Return the run of lines below that opens with the line containing "entries (lm :: L)" and closes with the line containing "revert acc. induction", keeping each one exact.

(Collected data entries)
┄┄┄┄┄┄┄┄┄┄

(* ===== verification/Quotas.v ===== *)
(** * Hierarchical quotas in the forest (internal/forest/namespacehrq.go)

    What the limits of a namespace are, when a request for resources is admitted,
    and what the subtree usages stored in the forest mean: an abstract total that
    is recomputed from the local usages, which the incremental updates of
    [UseResources] keep and [RectifySubtreeUsages] restores. *)

From S2P Require Import Prelude GoStrings Chains Api Resources Forest ForestWf.

(** ** Sums *)
Definition zsum (l : list Z) : Z := foldr Z.add 0%Z l.

Lemma zsum_app l k : zsum (l ++ k) = (zsum l + zsum k)%Z.
Proof. induction l; simpl; lia. Qed.

#[export] Instance zsum_perm : Proper ((≡ₚ) ==> eq) zsum.
Proof. intros l k Hp. induction Hp; simpl; lia. Qed.

(** How often [x] occurs in [l]. *)
Definition occurs (x : string) (l : list string) : Z := Z.of_nat (length (filter (x =.) l)).

Lemma occurs_cons x y l : occurs x (y :: l) = ((if decide (x = y) then 1 else 0) + occurs x l)%Z.
Proof.
  unfold occurs. rewrite filter_cons. destruct (decide (x = y)); simpl; lia.
Qed.

Lemma occurs_0 x l : x ∉ l → occurs x l = 0%Z.
Proof.
  induction l as [|y l IH]; [done|]. intros [? ?]%not_elem_of_cons. rewrite occurs_cons, decide_False, IH by done. done.
Qed.

Lemma occurs_NoDup x l : NoDup l → x ∈ l → occurs x l = 1%Z.
Proof.
  intros Hnd. induction Hnd as [|y l Hy Hnd IH]; [by intros ?%elem_of_nil|]. rewrite occurs_cons.
  intros [->|Hx]%elem_of_cons.
  - rewrite decide_True by done. by rewrite occurs_0.
  - rewrite decide_False by (by intros ->). rewrite IH by done. done.
Qed.

Section quotas.
  Context `{RO : RangeOrder}.

(** ** Limits *)

(** [v] is the smallest element of [vs]. *)
Definition least (vs : list Z) (v : Z) : Prop := v ∈ vs ∧ ∀ v', v' ∈ vs → (v ≤ v')%Z.

Lemma least_min x y vs v : least ((x `min` y)%Z :: vs) v ↔ least (x :: y :: vs) v.
Proof.
  unfold least. setoid_rewrite elem_of_cons. setoid_rewrite elem_of_cons. split; intros [Hv Hm].
  - pose proof (Hm _ (or_introl eq_refl)). split.
    + destruct Hv as [->|Hv]; [|by do 2 right]. destruct (Z.min_spec x y) as [[_ ->]|[_ ->]]; auto.
    + intros v' [->|[->|Hv']]; [lia|lia|by apply Hm; right].
  - pose proof (Hm x (or_introl eq_refl)). pose proof (Hm y (or_intror (or_introl eq_refl))). split.
    + destruct Hv as [->|[->|Hv]]; [left; lia|left; lia|by right].
    + intros v' [->|Hv']; [lia|]. by apply Hm; do 2 right.
Qed.

(** The amounts of [r] in the lists of [L]. *)
Definition entries (L : list ResourceList) (r : ResourceName) : list Z := omap (λ lm, items lm !! r) L.

Lemma entries_cons lm L r :
  entries (lm :: L) r = match items lm !! r with Some x => x :: entries L r | None => entries L r end.
Proof. done. Qed.

Lemma fold_Min_spec L acc r v : items (fold_left Min L acc) !! r = Some v ↔ least (entries (acc :: L) r) v.
Proof.
  revert acc. induction L as [|lm L IH]; intros acc.
  - unfold entries, least. simpl. destruct (items acc !! r) as [x|]; simpl.
    + setoid_rewrite list_elem_of_singleton. split; [intros [= ->]; split; [done|]; intros ? ->; lia|by intros [-> _]].
    + split; [done|]. by intros [?%elem_of_nil _].
  - cbn [fold_left]. rewrite IH, !entries_cons, lookup_Min.
    destruct (items acc !! r) as [x|], (items lm !! r) as [y|]; simpl; [apply least_min|done..].
Qed.

(** All the limits set on the ancestors of a namespace, itself included. *)
Definition ancestor_limits (f : Forest) (l : loc) : list ResourceList :=
  nsnm ← AncestryNames f (Some l); (range (limits_of (ns_at f nsnm))).*2.

Lemma Limits_fold f l : Limits f l = fold_left Min (ancestor_limits f l) emptyRL.
Proof.
  unfold Limits, ancestor_limits. generalize emptyRL as acc.
  induction (AncestryNames f (Some l)) as [|nm names IH]; intros acc; [done|].
  cbn [fold_left mbind list_bind]. rewrite IH, fold_left_app. f_equal.
  generalize (range (limits_of (ns_at f nm))) as k. intros k. clear IH. revert acc.
  induction k as [|[? lm] k IHk]; intros acc; [done|]. simpl. apply IHk.
Qed.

┄┄┄┄┄┄┄┄┄┄

EXPECTED OUTPUT →
  entries (lm :: L) r = match items lm !! r with Some x => x :: entries L r | None => entries L r end.
Proof. done. Qed.

Lemma fold_Min_spec L acc r v : items (fold_left Min L acc) !! r = Some v ↔ least (entries (acc :: L) r) v.
Proof.
  revert acc. induction L as [|lm L IH]; intros acc.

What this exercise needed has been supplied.